Tuesday, December 28, 2010
When I was a little girl, all my questions started with "why"--why weren't there altar girls, why did smoke come out of smokestacks and wouldn't it make us sick?
Today, I'm asking why my dearest little man would have to leave this world.
I was with Vinny all last night. I slept on the couch and every couple of hours, I would check on him. His eyes were closed, he was still struggling with his breathing, but there was hope. I was grateful that he wasn't gasping for air, prompting me to have to take him to a vet hospital with strangers and strange equipment and lights in the middle of the night.
This morning, I was hoping he would show signs of improvement, but he didn't. His breathing became deeper and he couldn't move. He was helpless. I stayed with him, continued to give him diluted chicken broth, but I knew I couldn't do any more for him.
The vet clinic down the street opened at eight o'clock and the wonderful vet we saw yesterday was there and we talked on the phone. She told me to bring him right in. She could tell he was nearing the end. The tests from yesterday were back and liver and kidneys were fine, so she suspected the heart was failing. We decided not to let him suffer as his symptoms could sometimes lead to spasms and most of all, fright over what was happening to him. I wanted to help him to the Bridge under her care, talking to him as he left us.

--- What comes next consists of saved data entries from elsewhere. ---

Fixpoint dropToSep (r : str) : str :=
  match r with
  | c :: t => if Ascii.eqb c slash then r else dropToSep t
  | [] => []
  end.

Fixpoint takeToSep (r : str) : str :=
  match r with
  | c :: t => if Ascii.eqb c slash then [] else c :: takeToSep t
  | [] => []
  end.

(** [path.dirname]: the scan runs from the last index down to index 1 and
    stops at the first separator after a non-separator. *)
Definition dirname (path : str) : str :=
  match path with
  | [] => dotSeg
  | c0 :: tl =>
      let hasRoot := Ascii.eqb c0 slash in
      match dropToSep (dropSeps (rev tl)) with
      | [] => if hasRoot then sep else dotSeg
      | _ :: before =>
          match before with
          | [] => if hasRoot then sep ++ sep else [c0]
          | _ => c0 :: rev before
          end
      end
  end.

(** [path.basename] without a suffix. *)
Definition basename (path : str) : str :=
  rev (takeToSep (dropSeps (rev path))).

End Path.

Import Path.

(** ** Values of request bodies and query strings *)

Inductive JsVal :=
| JUndefined
| JNull
| JBool (b : bool)
| JNumber (z : Z)
| JString (s : str)
| JArray (elems : list JsVal)
| JObject.

(** [!v] is [negb (truthy v)]. *)
Definition truthy (v : JsVal) : bool :=
  match v with
  | JUndefined | JNull => false
  | JBool b => b
  | JNumber z => negb (Z.eqb z 0)
  | JString s => negb (isEmpty s)
  | JArray _ | JObject => true
  end.

(** A thrown [Error]: the [code] of a filesystem error, and the message. *)
Record JsError := mkError { code : option string; message : string }.

Inductive Completion (A : Type) :=
| Normal (a : A)
| Throws (e : JsError).
Arguments Normal {A} a.
Arguments Throws {A} e.

(** ** Path resolver *)

(** [VOLUME_PATH], [ROOT_NAME] and the working directory of the process. *)
Record Config := mkConfig {
  VOLUME_PATH : str;
  ROOT_NAME : str;
  cwd : str
}.

Record Prepared := mkPrepared {
  targetPath : str;
  normalizedPath : str;
  original : str
}.

Record Resolved := mkResolved {
  prepared : Prepared;
  fsPath : str
}.

Definition escapesVolume : JsError :=
  mkError None "Resolved path escapes the volume".

Module Resolver.

(** The part of [prepareOperationPath] after the [typeof] test. *)
Definition prepareString (rawPath : str) : option Prepared :=
  let trimmed := trim rawPath in
  if isEmpty trimmed then None
  else
    let normalizedSlashes := collapseSlashes (replaceBackslashes trimmed) in
    let cleaned :=
      if negb (str_eqb normalizedSlashes sep) && endsWith sep normalizedSlashes
      then dropLast normalizedSlashes
      else normalizedSlashes in
    if isEmpty cleaned then None
    else if str_eqb cleaned sep then
      let fsPath := normalize sep in
      Some (mkPrepared fsPath fsPath trimmed)
    else
      let segments := segmentsOf cleaned in
      match segments with
      | [] => None
      | seg0 :: _ =>
          let startsWithRoot := startsWith sep cleaned in
          let hasDrive := hasWindowsDrive seg0 in
          let fsPath :=
            if startsWithRoot && negb hasDrive
            then pjoin (sep :: segments)
            else pjoin segments in
          let targetPath := normalize fsPath in
          Some (mkPrepared targetPath targetPath trimmed)
      end.

(** [prepareOperationPath(rawPath = '')] *)
Definition prepareOperationPath (rawPath : JsVal) : option Prepared :=
  match rawPath with
  | JUndefined => prepareString []
  | JString s => prepareString s
  | _ => None
  end.

Section WithConfig.

Variable cfg : Config.

(** [toApiPath(relativePath = '')] *)
Definition toApiPath (relativePath : str) : str :=
  let normalized := join (lit "/") (segmentsOf relativePath) in
  if isEmpty normalized then sep ++ ROOT_NAME cfg
  else sep ++ ROOT_NAME cfg ++ sep ++ normalized.

Definition volResolved : str := resolve (cwd cfg) [VOLUME_PATH cfg].

(** The containment test, as both of its occurrences write it. *)
Definition insideVolume (p : str) : bool :=
  startsWith (volResolved ++ sep) p || str_eqb p volResolved.

(** [s.replace(/^\//, '')] *)
Definition dropLeadingSlash (s : str) : str :=
  match s with
  | c :: t => if Ascii.eqb c slash then t else s
  | [] => []
  end.

(** The end of [resolveFsPathFromApiPath], from [path.resolve(VOLUME_PATH,
    relativeInsideVolume)] on. *)
Definition placeUnderVolume (prepared : Prepared) (relativeInsideVolume : str)
  : Completion (option Resolved) :=
  let fsPath := resolve (cwd cfg) [VOLUME_PATH cfg; relativeInsideVolume] in
  if negb (insideVolume fsPath) then Throws escapesVolume
  else Normal (Some (mkResolved prepared fsPath)).

Definition resolveFsPathFromApiPath (rawPath : JsVal)
  : Completion (option Resolved) :=
  match prepareOperationPath rawPath with
  | None => Normal None
  | Some prepared =>
      let normalized := replaceBackslashes (normalizedPath prepared) in
      let apiPrefix := sep ++ ROOT_NAME cfg in
      if str_eqb normalized apiPrefix then placeUnderVolume prepared []
      else if startsWith (apiPrefix ++ sep) normalized then
        placeUnderVolume prepared (sliceFrom (List.length apiPrefix + 1) normalized)
      else if isAbsolute normalized then
        let resolved := resolve (cwd cfg) [normalized] in
        if insideVolume resolved then Normal (Some (mkResolved prepared resolved))
        else placeUnderVolume prepared (dropLeadingSlash normalized)
      else placeUnderVolume prepared normalized
  end.

End WithConfig.

End Resolver.

Import Resolver.

(** The defaults of the server, started in [/srv/app]. *)
Definition cfg0 : Config := mkConfig (lit "./Haptic") (lit "Haptic") (lit "/srv/app").

(** The scenario of the specification: root [/vault], named [Vault]. *)
Definition cfgVault : Config := mkConfig (lit "/vault") (lit "Vault") (lit "/srv/app").


(** ** The filesystem, as [fs.promises] presents it

    The server reaches the disk only through seven calls.  A call either
    returns or throws an error with a [code]; a mutating call also gives
    the next state of the disk, whether it throws or not.  Everything below
    is stated over this interface, so it holds for every behaviour of the
    disk, permission and I/O errors included. *)

Record Stats := mkStats { isDirectory : bool; size : Z; mtime : str; ctime : str }.

(** A [Dirent] of [readdir(dir, { withFileTypes: true })]; the plain
    [readdir(dir)] gives the names of the same entries. *)
Record Dirent := mkDirent { name : str; direntIsDirectory : bool }.

Class FileSystem (FS : Type) := {
  fs_stat : FS -> str -> Completion Stats;
  fs_mkdir_recursive : FS -> str -> Completion unit * FS;
  fs_writeFile : FS -> str -> JsVal -> Completion unit * FS;
  fs_readFile : FS -> str -> Completion str;
  fs_readdir : FS -> str -> Completion (list Dirent);
  fs_rmdir : FS -> str -> bool -> Completion unit * FS;
  fs_unlink : FS -> str -> Completion unit * FS
}.

Inductive FsCall :=
| CallStat (p : str)
| CallMkdir (p : str)
| CallWriteFile (p : str) (data : JsVal)
| CallReadFile (p : str)
| CallReaddir (p : str)
| CallRmdir (p : str) (recursive : bool)
| CallUnlink (p : str).

(** ** Change notifier *)

Inductive ChangeType := created | updated | deleted.

(** The object that [broadcastChange] serialises. *)
Record ChangeMessage := mkMessage {
  msgType : string;
  msgCollection : str;
  msgChangeType : ChangeType;
  msgPath : str;
  msgTimestamp : str
}.

Inductive ReadyState := CONNECTING | OPEN | CLOSING | CLOSED.

Definition isOpen (s : ReadyState) : bool :=
  match s with OPEN => true | _ => false end.

(** A WebSocket of the set [clients]: its identity, its state, the
    property [ws.collection] that a subscribe message sets, and what has
    been sent to it. *)
Record Client := mkClient {
  clientId : nat;
  readyState : ReadyState;
  collection : JsVal;
  inbox : list ChangeMessage
}.

Definition send (message : ChangeMessage) (client : Client) : Client :=
  mkClient (clientId client) (readyState client) (collection client)
           (inbox client ++ [message]).

(** [clients.forEach((client) => { if (client.readyState === WebSocket.OPEN)
    client.send(message) })] *)
Definition forEachSend (message : ChangeMessage) (clients : list Client)
  : list Client :=
  map (fun client => if isOpen (readyState client) then send message client
                     else client) clients.

(** The handlers of [wss.on('connection')]. *)
Definition onConnection (id : nat) (clients : list Client) : list Client :=
  clients ++ [mkClient id OPEN JUndefined []].

(** [ws.on('message')]: [parsed] is the result of [JSON.parse], [None] when
    it throws; a parsed message gives its [type] and [collection]. *)
Definition onMessage (id : nat) (parsed : option (JsVal * JsVal))
  (clients : list Client) : list Client :=
  match parsed with
  | Some (JString ty, coll) =>
      if str_eqb ty (lit "subscribe") && truthy coll then
        map (fun c => if Nat.eqb (clientId c) id
                      then mkClient (clientId c) (readyState c) coll (inbox c)
                      else c) clients
      else clients
  | _ => clients
  end.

Why? How can we get so close to our little friends and have them for only a short while? Some of us get closer to them than we get to other humans. We trust them and they trust us with every purr and woof. They cuddle with us, no questions ever asked, so accepting of everything and everyone.
Thank you, dear friends for all of your purrs and prayers. I appreciate all of you so very, very much. My writing at least gives me a way to express my grief and share my tears.